Ingredients and Substitutions for Perfect Danish Butter Cookies
The essence of an authentic Danish butter cookie (or biscuit, depending on your region) lies in its simplicity, relying on a harmonious blend of butter, sugar, and flour. This combination creates that wonderful, crisp, and delicate texture that melts in your mouth. Here’s a closer look at what you’ll need to create these heavenly cookies:

- Butter: This is the star ingredient, so quality matters! Always opt for good quality, unsalted butter. For an authentic Danish touch, I recommend Lurpak (a Danish butter brand) due to its higher fat content from additional churning, which contributes to an exceptionally tender crumb. If using salted butter, simply omit any extra salt from the recipe. Ensure your butter is at perfect room temperature for optimal creaming.
- Flour: Standard plain or all-purpose flour is ideal for these butter cookies. It provides the necessary structure without being too dense.
- Cornflour (Cornstarch): A small but mighty addition! Cornflour is crucial for achieving that characteristic crumbly, tender, and melt-in-your-mouth texture that sets Danish butter cookies apart. If you don’t have cornflour, you can substitute it with an equal amount of plain/all-purpose flour, adjusting the total flour amount to 310g, but be aware the texture might be slightly less delicate.
- Sugar: I prefer using icing sugar (powdered sugar) in the cookie dough. Its fine texture helps create a smoother dough and a more uniform cookie. Danish butter cookies are not overly sweet, which is why a light sprinkle of granulated or caster sugar on top before baking is a traditional and welcome addition, adding a lovely crunch. You can also use granulated or caster sugar directly in the dough if icing sugar isn’t available, but the texture will be slightly different.
- Vanilla Extract: While optional, a good quality vanilla extract adds a wonderful, fragrant depth of flavor that is quintessential to these cookies. Vanilla bean paste is another excellent alternative for an even richer vanilla experience.
- Almond Extract: This is another optional yet highly recommended ingredient for elevating the flavor profile. A touch of almond extract pairs beautifully with vanilla and butter, giving the cookies a more complex and sophisticated taste.
- Milk: A small amount of milk helps to achieve the perfect dough consistency, making it smoother and easier to pipe into those beautiful shapes. Any type of milk (dairy or non-dairy) will work. Add it gradually to reach the desired consistency.
- Salt: A pinch of salt balances the sweetness and enhances all the other flavors, particularly the rich butter.
Don’t forget to scroll to the bottom of this post for the detailed recipe card with precise measurements and full instructions!
Step-by-Step Instructions for Perfect Danish Butter Cookies
Creating these delightful Danish butter cookies is a straightforward process, but paying attention to a few key details will ensure perfectly crisp, tender, and beautifully shaped results every time. Before you begin, ensure your butter is at room temperature and prepare your baking sheets – lining them with parchment paper or silicone mats is recommended. Also, make sure you have ample space in your fridge to chill the piped cookies.
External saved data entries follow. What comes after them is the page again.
(** * pchain: chain commands and the service lifecycle

    A shallow embedding of
    - [vendor/github.com/tendermint/go-common/service.go] (module [Service]),
    - [vendor/github.com/ethereum/go-ethereum/cmd/geth/chaincmd.go]
      (modules [Census], [ImportCmd], [MemObserver] and [ExportCmd], over
      [Strconv], [Types] and [Common]),
    followed by the properties the specification states about them
    (modules [ServiceFacts], [MemObserverFacts], [ExportFacts],
    [ImportFacts] and [CensusFacts]). *)

From Stdlib Require Import ZArith String Ascii List Lia Bool.
From Stdlib Require Import Strings.Byte.
From stdpp Require Import base option list gmap strings.
Import ListNotations.

Local Open Scope Z_scope.

(** Go's [error] interface values are only ever compared with [nil] and
    printed here; an error is modelled by its message. *)
Definition error := string.

(* ===================================================================== *)
(** * service.go: BaseService                                             *)
(* ===================================================================== *)

Module Service.

(** [Quit chan struct{}]: the code only makes and closes the channel. *)
Inductive chan := ChanOpen | ChanClosed.

(** Hooks of the "subclass" that the base service dispatches to. *)
Inductive hook := HookOnStart | HookOnStop | HookOnReset.

Section Lifecycle.

(** State owned by the implementation ([bs.impl]).  The hooks act on it
    and do not call back into the base service. *)
Variable Impl : Type.

(** [impl.OnStart() error], [impl.OnStop()], [impl.OnReset() error].
    [OnReset] may panic ([BaseService.OnReset] does, through
    [PanicSanity]): [None] is the panic. *)
Variable OnStart : Impl -> Impl * option error.
Variable OnStop : Impl -> Impl.
Variable OnReset : Impl -> option (Impl * option error).

(** [started] and [stopped] are [uint32] words accessed atomically.  The
    caller must ensure that Start and Stop are not called concurrently
    (service.go, line 34), so every method runs to completion on the
    state.  [calls] records the hooks invoked so far, oldest first. *)
Record BaseService := mkBS {
  started : Z;
  stopped : Z;
  Quit : chan;
  impl : Impl;
  calls : list hook
}.
(** One round of the loop over [paths], lines 31-106. [onCollectStart]
    and [clearCollectorContext] run outside the [try] statement. *)
Definition collectFile (runner : VitestRunner) (path_ : string) : Effect File :=
  fun w =>
    let cfg := config runner in
    let file := createFileTask path_ (root cfg) (config_name cfg) (runner_pool runner) in
    let '(w, started) :=
      match onCollectStart runner with
      | Some hook => hook file w
      | None => (w, inr tt)
      end in
    match started with
    | inl e => (w, inl e)
    | inr _ =>
        let w := clearCollectorContext path_ runner w in
        let '((file, w), outcome) := collectBody runner path_ file w in
        let file :=
          match outcome with
          | inl e => recordFailure e file
          | inr _ => file
          end in
        (w, inr (finishFile cfg file))
    end.

Fixpoint collectLoop (runner : VitestRunner) (paths : list string) (files : list File)
    : Effect (list File) :=
  fun w =>
    match paths with
    | [] => (w, inr files)
    | path_ :: rest =>
        match collectFile runner path_ w with
        | (w', inl e) => (w', inl e)
        | (w', inr file) => collectLoop runner rest (files ++ [file]) w'
        end
    end.

(** [collectTests(paths, runner)]. *)
Definition collectTests (paths : list string) (runner : VitestRunner) : Effect (list File) :=
  collectLoop runner paths [].

(** What the statements of the [try] block leave alone: the suite fields
    of the File (id, name, mode, result) and its path. *)
Definition sameHeader (f f' : File) : Prop :=
  file_base f' = file_base f /\ filepath f' = filepath f.

Definition keepsHeader {A : Type} (c : Collecting A) : Prop :=
  forall f w f' w' r, c f w = ((f', w'), r) -> sameHeader f f'.

(** One round of the loop, for a runner whose [onCollectStart] hook
    returns. *)
Definition hookReturns (runner : VitestRunner) : Prop :=
  forall hook file w, onCollectStart runner = Some hook ->
    exists w', hook file w = (w', inr tt).

(** *** One round, told by the calls that it makes

    The [try] statement calls the runner and the collaborators one after
    the other, each in the world that the call before it left: the setup
    files, the import of the file, the default suite, and the collectors
    that the import registered. *)

(** Line 31: the File that the round for [path_] creates. *)
Definition newFile (runner : VitestRunner) (path_ : string) : File :=
  createFileTask path_ (root (config runner)) (config_name (config runner))
    (runner_pool runner).

(** Lines 33-35: the world in which the [try] statement begins, when the
    round begins in world [w] and the [onCollectStart] hook returns. *)
Definition tryWorld (runner : VitestRunner) (path_ : string) (w : World) : World :=
  clearCollectorContext path_ runner
    match onCollectStart runner with
    | Some hook => (hook (newFile runner path_) w).1
    | None => w
    end.

(** The File of the round while it is built: the setup duration [d] is
    recorded and the tasks [ts] are pushed. *)
Definition underConstruction (runner : VitestRunner) (path_ : string) (d : Z)
    (ts : list Task) : File :=
  let f0 := newFile runner path_ in
  mkFile (file_base f0) ts (filepath f0) (projectName f0) (pool f0) (Some d) None.

(** Lines 38-47 when nothing is thrown: begun in world [w], the setup
    files leave world [w'] and the duration [d]. *)
Definition setupReturns (runner : VitestRunner) (w w' : World) (d : Z) : Prop :=
  let cfg := config runner in
  if Nat.eqb (length (setupFiles cfg)) 0 then w' = w /\ d = 0%Z
  else runSetupFiles cfg (setupFiles cfg) runner w = (w', inr tt)
       /\ d = (now w' - now w)%Z.

(** [suite.name || suite.tasks.length], line 64. *)
Definition namedOrFilled (suite : Collected) : bool :=
  negb (String.eqb (name (collected_base suite)) "")
  || negb (Nat.eqb (length (collected_tasks suite)) 0).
1. Cream Butter and Sugar: In a large mixing bowl (or the bowl of a stand mixer), cream together the softened unsalted butter and icing sugar until the mixture is pale, light, and very fluffy. This typically takes about 4-5 minutes with an electric mixer. This step incorporates air, contributing to the cookies’ light texture. Next, beat in the vanilla extract and almond extract (if using), ensuring everything is well combined. Remember to scrape down the sides and bottom of the bowl occasionally to ensure even mixing.

2. Combine Dry Ingredients and Form Dough: In a separate bowl, whisk together the plain flour, cornflour, and salt. Gradually add this dry mixture to the butter and sugar mixture in two additions, mixing on low speed until just combined after each addition. Avoid overmixing. If the dough seems too stiff, add a tablespoon of milk, mixing until you achieve a thick, smooth, and pliable cookie dough that is easy to pipe. Add more milk, half a tablespoon at a time, if needed, until the desired consistency is reached.

3. Pipe and Chill: Transfer the prepared cookie dough into a sturdy piping bag fitted with your chosen large piping nozzle. For classic Danish butter cookie shapes like rings, S-shapes, or rosettes, an open star tip (such as Wilton 6B, Wilton 8B, or Ateco 868) works best. Pipe the cookies onto your prepared baking sheets, leaving a little space between each. Once piped, transfer the baking sheets to the refrigerator and chill for a minimum of 30 minutes. This crucial step prevents the cookies from spreading too much during baking.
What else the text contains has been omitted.